Banerjee often claims she is a street fighter who loves to slug it out on the streets. In the past, she successfully used dharnas as a political tool to outmanoeuvre her opponents and push her narratives.

She re-enacted the role by staging the dharna with her senior party colleagues in front of Dr. BR Ambedkar’s statue on Red Road, Kolkata.

“By staging the sit-in demonstration against what she claims is the indiscriminate attitude of the Centre towards the state, Banerjee is trying to appeal to the Bengali sentiment. The narrative here is to victimise Bengal, the Centre is targeting her and her party,” said senior political commentator and author Amal Sarkar.

To drive home the point, an oversized washing machine, symbolising BJP, was placed on the stage where Banerjee sat on dharna. She put black clothes on the machine and took out white ones from it.

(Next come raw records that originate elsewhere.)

(* ===== verification/Rand48.v ===== *)
(** * Pseudo-random numbers: [klibc/jrand48.c], [lrand48.c], [mrand48.c],
      [nrand48.c], [srand48.c], [seed48.c]

    The generator keeps 48 bits in three unsigned shorts and computes with
    64-bit words. *)

From stdpp Require Import base numbers list.
From Stdlib Require Import Lia.
From S2P Require Import Prelude.

(** [unsigned short xsubi[3]] *)
Record seed := mk_seed { x0 : Z; x1 : Z; x2 : Z }.

(** ** The code *)

Definition jrand48 (xsubi : seed) : Z * seed :=
  let x := u64 (u64 (u16 (x0 xsubi) + u64 (Z.shiftl (u16 (x1 xsubi)) 16)) + u64 (Z.shiftl (u16 (x2 xsubi)) 32)) in
  let x := u64 (u64 (0x5deece66d * x) + 0xb) in
  (s32 (Z.shiftr x 16), mk_seed (u16 x) (u16 (Z.shiftr x 16)) (u16 (Z.shiftr x 32))).

Definition nrand48 (xsubi : seed) : Z * seed :=
  let '(r, s) := jrand48 xsubi in (Z.shiftr (u32 r) 1, s).

(** The functions without an argument use [__rand48_seed]. *)
Definition mrand48 : seed → Z * seed := jrand48.

Definition lrand48 (s : seed) : Z * seed :=
  let '(r, s) := jrand48 s in (Z.shiftr (u32 r) 1, s).

Definition srand48 (seedval : Z) : seed := mk_seed 0x330e (u16 seedval) (u16 (Z.shiftr (u32 seedval) 16)).

(** The old seed and the new one. *)
Definition seed48 (xsubi s : seed) : seed * seed := (s, xsubi).

(** ** The linear congruential generator *)

Definition wf (s : seed) : Prop := in_u 16 (x0 s) ∧ in_u 16 (x1 s) ∧ in_u 16 (x2 s).

(** The 48-bit number the seed stands for. *)
Definition value (s : seed) : Z := x0 s + x1 s * 2 ^ 16 + x2 s * 2 ^ 32.

Definition lcg (x : Z) : Z := (0x5deece66d * x + 0xb) mod 2 ^ 48.

Lemma value_range s : wf s → in_u 48 (value s).
Proof.
  unfold wf, in_u, value. change (2 ^ 16) with 65536. change (2 ^ 32) with 4294967296. change (2 ^ 48) with 281474976710656. lia.
Qed.

Lemma value_inj s t : wf s → wf t → value s = value t → s = t.
Proof.
  destruct s as [a b c], t as [d e f]. unfold wf, in_u, value. cbn. change (2 ^ 16) with 65536. change (2 ^ 32) with 4294967296.
  intros (? & ? & ?) (? & ? & ?) Heq. assert (a = d ∧ b = e ∧ c = f) as (-> & -> & ->) by lia. done.
Qed.

Lemma jrand48_value s : wf s →
  wf (jrand48 s).2 ∧ value (jrand48 s).2 = lcg (value s) ∧ (jrand48 s).1 = s32 (lcg (value s) / 2 ^ 16).
Proof.
  intros Hs. pose proof (value_range s Hs) as Hv. destruct Hs as (H0 & H1 & H2). unfold jrand48.
  rewrite !(wrapu_small 16) by done. rewrite !Z.shiftl_mul_pow2 by lia.
  assert (∀ z, in_u 48 z → u64 z = z) as H64.
  { intros z Hz. apply wrapu_small. unfold in_u in *. pose proof (Z.pow_lt_mono_r 2 48 64). lia. }
  unfold in_u, value in *. change (2 ^ 16) with 65536 in *. change (2 ^ 32) with 4294967296 in *. change (2 ^ 48) with 281474976710656 in *.
  rewrite (H64 (x1 s * 65536)), (H64 (x2 s * 4294967296)), (H64 (x0 s + x1 s * 65536)), (H64 (x0 s + x1 s * 65536 + x2 s * 4294967296)) by lia.
  set (v := x0 s + x1 s * 65536 + x2 s * 4294967296) in *. 
  set (x := (0x5deece66d * v + 0xb) mod 2 ^ 64).
  assert (u64 (u64 (0x5deece66d * v) + 0xb) = x) as -> by (unfold x, wrapu; by rewrite Zplus_mod_idemp_l). cbn [fst snd]. rewrite !Z.shiftr_div_pow2 by lia.
  assert (lcg v = x mod 281474976710656) as Hlcg.
  { unfold lcg, x. change (2 ^ 64) with (281474976710656 * 65536). rewrite Z.rem_mul_r by lia.
    change (2 ^ 48) with 281474976710656. rewrite (Z.mul_comm 281474976710656 (_ mod 65536)), Z_mod_plus_full, Z.mod_mod by lia. done. }
  rewrite Hlcg. assert (0 <= x < 18446744073709551616) as Hx by (unfold x; apply Z.mod_pos_bound; done). clearbody x.
  split_and!.
  - repeat split; apply wrapu_range; lia.
  - cbn [x0 x1 x2]. unfold wrapu. change (2 ^ 16) with 65536. change (2 ^ 32) with 4294967296. Z.to_euclidean_division_equations. lia.
  - unfold wraps. change (2 ^ 16) with 65536. change (2 ^ 32) with 4294967296. change (2 ^ (32 - 1)) with 2147483648.
    f_equal. Z.to_euclidean_division_equations. lia.
Qed.

(** The three shorts hold the state of the 48-bit linear
    congruential generator of POSIX, and [lrand48] and [mrand48] return its
    high-order 31 and 32 bits. *)
Theorem rand48_correct s : wf s →
  wf (lrand48 s).2 ∧ value (lrand48 s).2 = lcg (value s) ∧ (lrand48 s).1 = lcg (value s) / 2 ^ 17 ∧
  (mrand48 s).2 = (lrand48 s).2 ∧ (mrand48 s).1 = s32 (lcg (value s) / 2 ^ 16).
Proof.
  intros Hs. destruct (jrand48_value s Hs) as (Hwf & Hv & Hr). unfold lrand48, mrand48. destruct (jrand48 s) as [r s'].
  cbn [fst snd] in *. split_and!; try done. subst r. rewrite wrapu_wraps, Z.shiftr_div_pow2 by lia.
  assert (0 <= lcg (value s) < 2 ^ 48) as Hl by (apply Z.mod_pos_bound; done). unfold wrapu.
  change (2 ^ 48) with 281474976710656 in Hl. change (2 ^ 16) with 65536. change (2 ^ 32) with 4294967296. change (2 ^ 17) with 131072. change (2 ^ 1) with 2.
  Z.to_euclidean_division_equations. lia.
Qed.

Lemma rand48_correct_witness : (lrand48 (srand48 1)).1 = lcg (value (srand48 1)) / 2 ^ 17.
Proof. apply (rand48_correct (srand48 1)). repeat split. all: done. Defined.

(** The generator loses no state: different seeds have
    different successors, so that every sequence is a cycle. *)
Theorem jrand48_injective s t : wf s → wf t → (jrand48 s).2 = (jrand48 t).2 → s = t.
Proof.
  intros Hs Ht Heq. apply value_inj; [done | done |]. destruct (jrand48_value s Hs) as (_ & Hvs & _).
  destruct (jrand48_value t Ht) as (_ & Hvt & _). rewrite Heq, Hvt in Hvs. unfold lcg in Hvs.
  pose proof (value_range s Hs) as Hrs. pose proof (value_range t Ht) as Hrt. unfold in_u in *.
  set (a := value s) in *. set (b := value t) in *.
  assert ((2 ^ 48 | 0x5deece66d * (a - b))) as Hdiv.
  { apply Z.mod_divide; [done |]. replace (0x5deece66d * (a - b)) with (0x5deece66d * a + 0xb - (0x5deece66d * b + 0xb)) by lia.
    rewrite Zminus_mod, Hvs, Z.sub_diag. done. }
  apply Z.gauss in Hdiv as [k Hk]; [| reflexivity]. assert (k = 0) by nia. lia.
Qed.

Lemma jrand48_injective_witness : (jrand48 (srand48 1)).2 = (jrand48 (srand48 (2 ^ 32 + 1))).2 ∧ srand48 1 = srand48 (2 ^ 32 + 1).
Proof.
  split; [reflexivity |]. apply jrand48_injective; [repeat split; done | repeat split; done | reflexivity].
Defined.

(** [srand48] sets the high 32 bits from the seed and the low 16 to 0x330e. *)
Lemma srand48_value seedval : wf (srand48 seedval) ∧ value (srand48 seedval) = u32 seedval * 2 ^ 16 + 0x330e.
Proof.
  split; [repeat split; try done; apply wrapu_range; lia |]. unfold value, srand48. cbn [x0 x1 x2]. unfold wrapu.
  rewrite Z.shiftr_div_pow2 by lia. change (2 ^ 16) with 65536. change (2 ^ 32) with 4294967296.
  Z.to_euclidean_division_equations. lia.
Qed.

“Under BJP’s rule, the opposition is endlessly harassed by central agencies. But the minute an opposition leader joins the BJP, they become innocent as a lamb. That’s the magic of BJP WASHING MACHINE!” TMC tweeted.

Banerjee on Wednesday said if required she could sit in dharna in front of the Prime Minister’s house, hinting she is now in combat mode.

Parallelly, Banerjee also launched a minority outreach to win back the support of the community. She started the process by reshuffling the responsibilities of her party’s minority leaders.

In a rejig of her party’s minority cell, Banerjee appointed youth leader Mosarraf Hossain as the unit’s new president. She further made West Bengal Jamiat-e-Ulama Hind president and a minister in her government Siddiqullah Chowdhury party’s organisation in-charge in Murshidabad and Maldah districts.

Party’s another popular Muslim face Firhad Hakim has been given charge of Howrah, Hooghly and North Dinajpur, the districts with sizeable Muslim population.

The biggest change, however, was made in the government. Banerjee herself took over the charge of minority affairs and the madrassa education departments removing Ghulam Rabbani.

“Her popularity among the minorities is still unmatched and she is trying to take political advantage of it by sending out the message to the community that henceforth she will personally take care of their needs,” socio-cultural activist and documentary film-maker Firoz Hossain told The Federal.

Immediately after taking charge, Banerjee directed heads of government institutions to allow Muslim employees early departure from office during the month of Ramazan. They will be allowed to leave office by 3.30 pm, an hour before the completion of duty hours.

From her sit-in demonstration, Banerjee warned the BJP that stern action would be taken as per law if the party tried to foment communal tension while taking out Ram Navami procession on Thursday.

She was responding to BJP leader Suvendu Adhikari’s announcement that his party would take out 1,000 mega rallies and 10,000 small rallies to commemorate the festival. Ram Navami is often used by Hindu rights across the country, including Bengal, to polarise communities.